INSTRUCTIONS FOR THE TASK:
Repeat the listing below in full, keeping each word as given.
************
Lemma flush_queue c q ws out r :
  queue_of c q → flush c ws = (out, r) →
  length (send_buf (flush_state r)) = length (send_buf c) ∧
  drop_after (flush_state r) = drop_after c ∧
  ∃ q', q = out ++ q' ∧ queue_of (flush_state r) q' ∧
    match r with Flushed _ => q' = [] | _ => q' ≠ [] end.
Proof.
  revert c q out r. induction ws as [|w ws IH]; intros c q out r H; cbn [flush]; case_decide as E.
  1,3: intros [= <- <-]; apply (queue_empty c q H) in E as ->;
    (split; [done|split; [done|]]); exists []; by split_and!.
  - intros [= <- <-]. split_and!; try done. exists q. split_and!; try done. intros ->. by apply E, (queue_empty c [] H).
  - destruct w as [n| |].
    + set (n' := (n `min` offered c)%nat). destruct (flush (took c n') ws) as [out' r'] eqn:EF.
      intros [= <- <-]. destruct (took_queue c q n' H ltac:(lia)) as [Ht Hq].
      destruct (IH _ _ _ _ Hq EF) as (H1 & H2 & q' & H3 & H4 & H5).
      split_and!; [done|done|]. exists q'. split; [|done].
      by rewrite Ht, <- app_assoc, <- H3, take_drop.
    + intros EF. by eapply IH.
    + intros [= <- <-]. split_and!; try done. exists q. split_and!; try done.
      intros ->. by apply E, (queue_empty c [] H).
Qed.

(** ** Interleaved packets *)

Definition vec_len (v : list (list Z)) : Z := foldr (λ b a, zlen b + a) 0 v.

Definition iframe (chan : Z) (p : list Z) : list Z := [36; u8 chan] ++ PUT_16 (zlen p) ++ p.

Lemma vec_len_concat v : vec_len v = zlen (concat v).
Proof. induction v as [|b v IH]; simpl; [done|]. by rewrite IH, zlen_app. Qed.

Lemma send_vecs_queue c q v :
  queue_of c q → (length q + length (concat v) < length (send_buf c))%nat →
  let c' := foldl (λ c b, fst (send_data c b)) c v in
  queue_of c' (q ++ concat v) ∧ length (send_buf c') = length (send_buf c).
Proof.
  revert c q. induction v as [|b v IH]; intros c q H Hl; cbn [foldl concat] in *.
  - by rewrite app_nil_r.
  - rewrite length_app in Hl. pose proof (send_data_queue c q b H) as HS.
    destruct (send_data c b) as [c1 ret]. destruct HS as [HL HS]. rewrite decide_True in HS by lia.
    destruct HS as (_ & H1 & _). cbn [fst]. destruct (IH c1 (q ++ b) H1) as [H2 H3].
    + rewrite length_app. lia.
    + rewrite <- app_assoc in H2. split; [done|]. by rewrite H3.
Qed.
************
TASK RESULT:
Lemma flush_queue c q ws out r :
  queue_of c q → flush c ws = (out, r) →
  length (send_buf (flush_state r)) = length (send_buf c) ∧
  drop_after (flush_state r) = drop_after c ∧
  ∃ q', q = out ++ q' ∧ queue_of (flush_state r) q' ∧
    match r with Flushed _ => q' = [] | _ => q' ≠ [] end.
Proof.
  revert c q out r. induction ws as [|w ws IH]; intros c q out r H; cbn [flush]; case_decide as E.
  1,3: intros [= <- <-]; apply (queue_empty c q H) in E as ->;
    (split; [done|split; [done|]]); exists []; by split_and!.
  - intros [= <- <-]. split_and!; try done. exists q. split_and!; try done. intros ->. by apply E, (queue_empty c [] H).
  - destruct w as [n| |].
    + set (n' := (n `min` offered c)%nat). destruct (flush (took c n') ws) as [out' r'] eqn:EF.
      intros [= <- <-]. destruct (took_queue c q n' H ltac:(lia)) as [Ht Hq].
      destruct (IH _ _ _ _ Hq EF) as (H1 & H2 & q' & H3 & H4 & H5).
      split_and!; [done|done|]. exists q'. split; [|done].
      by rewrite Ht, <- app_assoc, <- H3, take_drop.
    + intros EF. by eapply IH.
    + intros [= <- <-]. split_and!; try done. exists q. split_and!; try done.
      intros ->. by apply E, (queue_empty c [] H).
Qed.

(** ** Interleaved packets *)

Definition vec_len (v : list (list Z)) : Z := foldr (λ b a, zlen b + a) 0 v.

Definition iframe (chan : Z) (p : list Z) : list Z := [36; u8 chan] ++ PUT_16 (zlen p) ++ p.

Lemma vec_len_concat v : vec_len v = zlen (concat v).
Proof. induction v as [|b v IH]; simpl; [done|]. by rewrite IH, zlen_app. Qed.

Lemma send_vecs_queue c q v :
  queue_of c q → (length q + length (concat v) < length (send_buf c))%nat →
  let c' := foldl (λ c b, fst (send_data c b)) c v in
  queue_of c' (q ++ concat v) ∧ length (send_buf c') = length (send_buf c).
Proof.
  revert c q. induction v as [|b v IH]; intros c q H Hl; cbn [foldl concat] in *.
  - by rewrite app_nil_r.
  - rewrite length_app in Hl. pose proof (send_data_queue c q b H) as HS.
    destruct (send_data c b) as [c1 ret]. destruct HS as [HL HS]. rewrite decide_True in HS by lia.
    destruct HS as (_ & H1 & _). cbn [fst]. destruct (IH c1 (q ++ b) H1) as [H2 H3].
    + rewrite length_app. lia.
    + rewrite <- app_assoc in H2. split; [done|]. by rewrite H3.
Qed.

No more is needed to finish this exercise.